中高年の場合には、若い女性とは違った原因で貧血を起こすことがあり、その背景には重大な病気がかくれていることもあるので注意が必要です。貧血の80~90%を占めるのが、「鉄欠乏性貧血」と言われるものです。鉄欠乏性貧血とは、その名のとおり血液中の鉄分が不足して起こる貧血のことです。血液の成分のうち、赤血球にあるヘモグロビンは酸素をからだの隅々まで運ぶ働きをしています。このヘモグロビンができるときに、鉄分を必要とします。なんらかの原因で体内の鉄分が不足すると、ヘモグロビンの合成がうまくいかなくなります。すると赤血球中のヘモグロビンが減り、また、赤血球そのものも小さくなってしまうそうです。その結果、体内への酸素供給量が減り、だるい、疲れやすいといった症状が起こるようになるのです。

また、階段を上ったり、駆け足をしたりすると、酸素を補うために心拍数が増加し、動悸(どうき)や息切れなどの症状も起こりやすくなります。人によっては頭が重く感じたり(頭重感)、胸の痛みをおぼえたりすることもあります。こうした症状は一気に出るのでなく、少しずつ進みます。それは鉄分の不足による貧血が、非常にゆっくりと進行するからです。そのため「年のせい」と思いやすいのですが、からだのだるさが続いたり、階段を上ったときに動悸がしたり、息がはげしくなったら、貧血の検査を一度受けるようにしましょう。

「鉄欠乏性貧血」の原因

鉄欠乏性貧血には、3つの原因が上げられます。

一つ目は「鉄分摂取量の不足」で、偏食や不規則な食事、外食過多、無理なダイエットなどが原因で、鉄分が不足するケースです。

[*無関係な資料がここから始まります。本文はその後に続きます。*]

Definition parse_ip_range (f : family) (range : str) : res (option ip_range) :=
  let pos := View.find range "/"%char 0 in
  let ip_part := match pos with Some p => take p range | None => range end in
  match parse_ip_address_t f ip_part with
  | None => Ok None
  | Some ip =>
    match pos with
    | None => Some <$> range_prefix (ip_size f) ip (ip_max_bits (ip_size f))
    | Some p =>
      let num := View.substr range (p + 1) in
      if View.empty num then Ok None
      else
        let mask := parse_mask (ip_size f) num in
        if negb (mask =? invalid_mask)%Z then Some <$> range_prefix (ip_size f) ip mask
        else
          match parse_ip_address_t f num with
          | Some ip_mask => Ok (Some (IpRange ip ip_mask))
          | None => Ok None
          end
    end
  end.
Definition parse_ip4_range (range : str) : res (option ip_range) := parse_ip_range AF_INET range.
Definition parse_ip6_range (range : str) : res (option ip_range) := parse_ip_range AF_INET6 range.

(** The stream operators: a failed conversion sets [failbit]. *)
Definition print_addr (f : family) (os : ostream) (a : addr) : ostream :=
  match inet_ntop f a with
  | None => os_setfail os
  | Some s => os_write os (take (addrstrlen f) s)
  end.
Definition print_range (f : family) (os : ostream) (r : ip_range) : ostream :=
  print_addr f (os_write (print_addr f os (r_ip r)) ["/"%char]) (r_mask r).

(** The [to_string] overloads: on a family, on the variant, on raw bytes. *)
Definition to_string_f (f : family) (buffer_size : nat) (a : addr) : res str :=
  match inet_ntop f a with
  | None => Throw (NstlException "IP cannot converted to string")
  | Some s => Ok (take buffer_size s)
  end.
Definition to_string_gen (a : ip_addr_gen) : res str :=
  match a with
  | Addr4 a => to_string_f AF_INET (addrstrlen AF_INET) a
  | Addr6 a => to_string_f AF_INET6 (addrstrlen AF_INET6) a
  end.
Definition to_string_span (a : addr) : res str :=
  throw_if (negb (length a =? ipv4_size)%nat && negb (length a =? ipv6_size)%nat)
    (NstlException "Blob size is invalid (4 or 16 expected)");;
  let f := if (length a =? ipv4_size)%nat then AF_INET else AF_INET6 in
  to_string_f f (addrstrlen AF_INET6) a.

(** What the library relies on of the C conversions, for one family: every
    address has a text that fits the buffer, holds neither a slash nor a NUL nor
    only digits, and is parsed back to the address. *)
Class InetText (f : family) : Prop := {
  ntop_total : ∀ a, length a = ip_size f → Forall u8 a → ∃ s, inet_ntop f a = Some s;
  ntop_short : ∀ a s, inet_ntop f a = Some s → length s < addrstrlen f;
  ntop_plain : ∀ a s, inet_ntop f a = Some s → "/"%char ∉ s ∧ "000"%char ∉ s;
  ntop_mark : ∀ a s, inet_ntop f a = Some s → ∃ c, c ∈ s ∧ Parse.is_digit c = false;
  pton_ntop : ∀ a s, length a = ip_size f → Forall u8 a →
    inet_ntop f a = Some s → inet_pton f s = Some a;
}.
End text.
Arguments ntop_total {_ _ _ _} _ _ _.
Arguments ntop_short {_ _ _ _} _ _ _.
Arguments ntop_plain {_ _ _ _} _ _ _.
Arguments ntop_mark {_ _ _ _} _ _ _.
Arguments pton_ntop {_ _ _ _} _ _ _ _ _.

(** ** Properties of masks and ranges *)

(** Bit [k] of an address, the most significant bit of the first byte first. *)
Definition ip_bit (a : addr) (k : nat) : bool :=
  match a !! (k / 8)%nat with
  | Some b => Z.testbit b (7 - Z.of_nat (k mod 8))
  | None => false
  end.

(** The byte of a mask with [b] leading ones. *)
Lemma mask_byte_bits b j :
  (0 ≤ b ≤ 8)%Z → (0 ≤ j < 8)%Z →
  Z.testbit (wrap 8 (Z.shiftl 255 (8 - b))) j = (8 - b <=? j)%Z.
Proof.
  intros Hb Hj. unfold wrap. change 255%Z with (Z.ones 8).
  rewrite Z.mod_pow2_bits_low, Z.shiftl_spec by lia.
  destruct (Z.leb_spec (8 - b) j).
  - apply Z.ones_spec_low. lia.
  - apply Z.testbit_neg_r. lia.
Qed.

Lemma mask_loop_lookup fuel n : ∀ i m ret j,
  length ret = n → n - i ≤ fuel → (0 ≤ m < 256)%Z → j < n →
  mask_loop fuel n i m ret !! j =
  if (j <? i)%nat || (m <=? 8 * Z.of_nat (j - i))%Z then ret !! j
  else Some (wrap 8 (Z.shiftl 255 (8 - Z.min 8 (m - 8 * Z.of_nat (j - i))))).
Proof.
  unfold bytes_in_bits. induction fuel as [|fuel IH]; intros i m ret j Hlen Hf Hm Hj.
  { rewrite (proj2 (Nat.ltb_lt j i)) by lia. done. }
  cbn [mask_loop]. unfold bytes_in_bits.
  destruct (Nat.ltb_spec i n); simpl; [|by rewrite (proj2 (Nat.ltb_lt j i)) by lia].
  destruct (Z.ltb_spec 0 m); simpl.
  2: { assert (m <=? 8 * Z.of_nat (j - i) = true)%Z as -> by (apply Z.leb_le; lia).
       by rewrite orb_true_r. }
  assert ((if 8 <=? m then 8 else m) = Z.min 8 m)%Z as -> by (destruct (Z.leb_spec 8 m); lia).
  assert (wrap 8 (m - Z.min 8 m) = m - Z.min 8 m)%Z as -> by (apply Z.mod_small; lia).
  rewrite IH by (rewrite ?length_insert; lia).
  destruct (Nat.ltb_spec j (S i)); simpl.
  - destruct (Nat.ltb_spec j i); simpl.
    + by rewrite list_lookup_insert_ne by lia.
    + assert (j = i) as -> by lia. rewrite Nat.sub_diag. simpl.
      rewrite list_lookup_insert_eq by lia.
      destruct (Z.leb_spec m (8 * Z.of_nat 0)); [lia|]. do 4 f_equal. lia.
  - destruct (Nat.ltb_spec j i); [lia|]. simpl.
    rewrite list_lookup_insert_ne by lia.
    destruct (Z.leb_spec (m - Z.min 8 m) (8 * Z.of_nat (j - S i))),
      (Z.leb_spec m (8 * Z.of_nat (j - i))); try lia; [done|].
    do 4 f_equal. lia.
Qed.

Lemma length_mask_loop fuel n i m ret : length (mask_loop fuel n i m ret) = length ret.
Proof.
  revert i m ret. induction fuel as [|fuel IH]; intros i m ret; simpl; [done|].
  case_match; [|done]. by rewrite IH, length_insert.
Qed.

Lemma create_mask_ok n mask :
  (0 ≤ mask ≤ 8 * Z.of_nat n)%Z → (mask < 256)%Z →
  ∃ m, create_mask n mask = Ok m ∧ length m = n ∧
    ∀ k, k < 8 * n → ip_bit m k = (Z.of_nat k <? mask)%Z.
Proof.
  intros Hm Hm8. unfold create_mask, bytes_in_bits. munfold_goal.
  rewrite (proj2 (Z.ltb_ge _ _)) by lia. eexists. split; [done|].
  split; [by rewrite length_mask_loop, length_replicate|]. intros k Hk.
  pose proof (Nat.div_mod_eq k 8) as Hdm. pose proof (Nat.mod_upper_bound k 8 ltac:(lia)) as Hmod.
  unfold ip_bit. rewrite mask_loop_lookup by (rewrite ?length_replicate; lia).
  change ((k / 8 <? 0)%nat) with false. rewrite orb_false_l, Nat.sub_0_r.
  destruct (Z.leb_spec mask (8 * Z.of_nat (k / 8))).
  - rewrite lookup_replicate_2 by lia. rewrite Z.bits_0. symmetry. apply Z.ltb_ge. lia.
  - rewrite mask_byte_bits by lia.
    destruct (Z.leb_spec (8 - Z.min 8 (mask - 8 * Z.of_nat (k / 8))) (7 - Z.of_nat (k mod 8))),
      (Z.ltb_spec (Z.of_nat k) mask); lia.
Qed.

(** [create_mask] throws exactly when the prefix is longer than the address,
    and otherwise returns the netmask whose first [mask] bits are set and whose
    other bits are clear. *)
Theorem create_mask_correct (n : nat) (mask : Z) :
  u8 mask →
  (create_mask n mask = Throw (NstlException " mask is invalid") ↔ (8 * Z.of_nat n < mask)%Z) ∧
  ((mask ≤ 8 * Z.of_nat n)%Z → ∃ m, create_mask n mask = Ok m ∧ length m = n ∧
     ∀ k, k < 8 * n → ip_bit m k = (Z.of_nat k <? mask)%Z).
Proof.
  intros Hu. split.
  - unfold create_mask, bytes_in_bits. munfold_goal.
    destruct (Z.ltb_spec (Z.of_nat n * 8) mask); split; (done || lia || by intros; lia).
  - intros Hm. apply create_mask_ok; unfold u8 in Hu; lia.
Qed.

Lemma create_mask_correct_witness :
  ∃ m, create_mask 4 22 = Ok m ∧ length m = 4 ∧ ∀ k, k < 8 * 4 → ip_bit m k = (Z.of_nat k <? 22)%Z.
Proof. apply (create_mask_correct 4 22); unfold u8; lia. Defined.

(** Bits of a conjunction. *)
Lemma ip_bit_and a b k :
  length a = length b → ip_bit (and_arrays a b) k = ip_bit a k && ip_bit b k.
Proof.
  intros Hl. unfold ip_bit, and_arrays. rewrite lookup_zip_with.
  destruct (a !! _) eqn:Ea; simpl; [|done]. destruct (b !! _) eqn:Eb; simpl.
  - by rewrite Z.land_spec.
  - apply lookup_lt_Some in Ea. apply lookup_ge_None in Eb. lia.
Qed.

Lemma u8_testbit_high z j : u8 z → (8 ≤ j)%Z → Z.testbit z j = false.
Proof.
  intros Hz Hj. rewrite <-(Z.mod_small z (2 ^ 8)) by (unfold u8 in Hz; lia).
  apply Z.mod_pow2_bits_high. lia.
Qed.

(** Two addresses are equal when all their bits are. *)
Lemma ip_bit_ext a b :
  length a = length b → Forall u8 a → Forall u8 b →
  (∀ k, k < 8 * length a → ip_bit a k = ip_bit b k) → a = b.
Proof.
  intros Hl Ha Hb H. apply (list_eq_same_length _ _ (length a)); [by rewrite Hl|done|].
  intros i x y Hi Hx Hy. apply Z.bits_inj'. intros j Hj.
  rewrite Forall_lookup in Ha, Hb.
  destruct (decide (8 ≤ j)%Z) as [Hge|Hlt].
  { rewrite !u8_testbit_high by eauto. done. }
  specialize (H (8 * i + Z.to_nat (7 - j)) ltac:(lia)). unfold ip_bit in H.
  rewrite (Nat.mul_comm 8 i), Nat.div_add_l, Nat.div_small, Nat.add_0_r in H by lia.
  rewrite (Nat.add_comm (i * 8)), Nat.Div0.mod_add, Nat.mod_small in H by lia.
  rewrite Hx, Hy in H. by replace (7 - Z.of_nat (Z.to_nat (7 - j)))%Z with j in H by lia.
Qed.

Lemma and_arrays_u8 a b : Forall u8 b → Forall u8 (and_arrays a b).
Proof.
  intros Hb. revert a. induction Hb as [|y b Hy Hb IH]; intros [|x a]; simpl; try done.
  constructor; [|apply IH]. unfold u8 in *.
  replace (Z.land x y) with (Z.land x y `mod` 2 ^ 8)%Z.
  { apply Z.mod_pos_bound. lia. }
  rewrite <-Z.land_ones by lia. rewrite <-Z.land_assoc. f_equal.
  rewrite Z.land_ones by lia. apply Z.mod_small. lia.
Qed.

2つ目は「鉄分の必要量の増加」で、妊娠中や授乳期に鉄分の必要量が増え、それにみあう供給がないケースになります。

3つ目は「出血による鉄分の不足」。これは、痔、子宮筋腫や子宮内膜症、消化性潰瘍、がんなどによって出血が起こっているケース(女性の場合には、生理による出血もふくむ)です。

このうち、中高年が注意したいのが、3つ目の「出血による鉄分の不足」です。痔、子宮筋腫などは気が付きやすいものですが、消化器官(食道、胃、十二指腸、大腸など)での出血は、少量ずつだとなかなか気がつきません。

中高年になると、仕事や人間関係などのストレスから、胃や十二指腸に潰瘍ができている人は少なくありません。こうした消化性潰瘍は、軽いうちなら自然に治ってしまうこともありますが、悪化すると出血を起こします。出血を何度もくり返すうちに血液中のヘモグロビンが減少し、慢性的な貧血状態となり、だるさや疲れやすさ、息切れなどの症状がみられるようになります。消化性潰瘍の場合、出血量が多いと便が黒くなることがあります。強いストレスなどが原因で出血量が急に増えると、タール状のねばねばした便になることもあります。また、立ちくらみやふらつきなどの症状もみられます。さらに、大量の出血があった場合には、生命にかかわることもあるので、便に異常がみられたり、立ちくらみが続く段階で早めに検査を受けるようにしましょう。

消化性潰瘍は、ストレスを放置していると悪化しやすく、出血の原因ともなります。仕事が忙しいときなどは、できるだけストレスをためないように、意識的に気分転換をしたり、睡眠をしっかりとることが大切です。アルコールも潰瘍を悪化させやすいので、節酒を心がけましょう。ほかにも、カッとなって怒ったり、興奮したりしたあとにも、大出血を起こすことがあります。胃の調子が悪いときはついイライラしがちですが、反対にいつもより精神面のケア(怒らない、イライラしないなど)にも配慮が必要です。

また、鉄欠乏性貧血が消化器のがん(胃がんや大腸がんなど)と関係していることもあります。貧血症状がおさまらないときは、便の潜血検査や内視鏡などによる検査をきちんと受けておくほうが安心です。

鉄分を補給して「貧血」改善!

一時的な軽い貧血の場合には、食事を見直しましょう。食べ物に含まれる鉄分には、ヘム鉄と非ヘム鉄とがあります。ヘム鉄は、肉類のレバーやマグロの赤身などに多く、非ヘム鉄はタマゴや乳製品のほか、大豆やヒジキなどの海藻類にも多く含まれています。これらをバランスよくとるようにします。

非ヘム鉄は吸収率があまりよくありませんが、ビタミンCと一緒にとると吸収率が高まるので、野菜や果物を食べるとよいでしょう。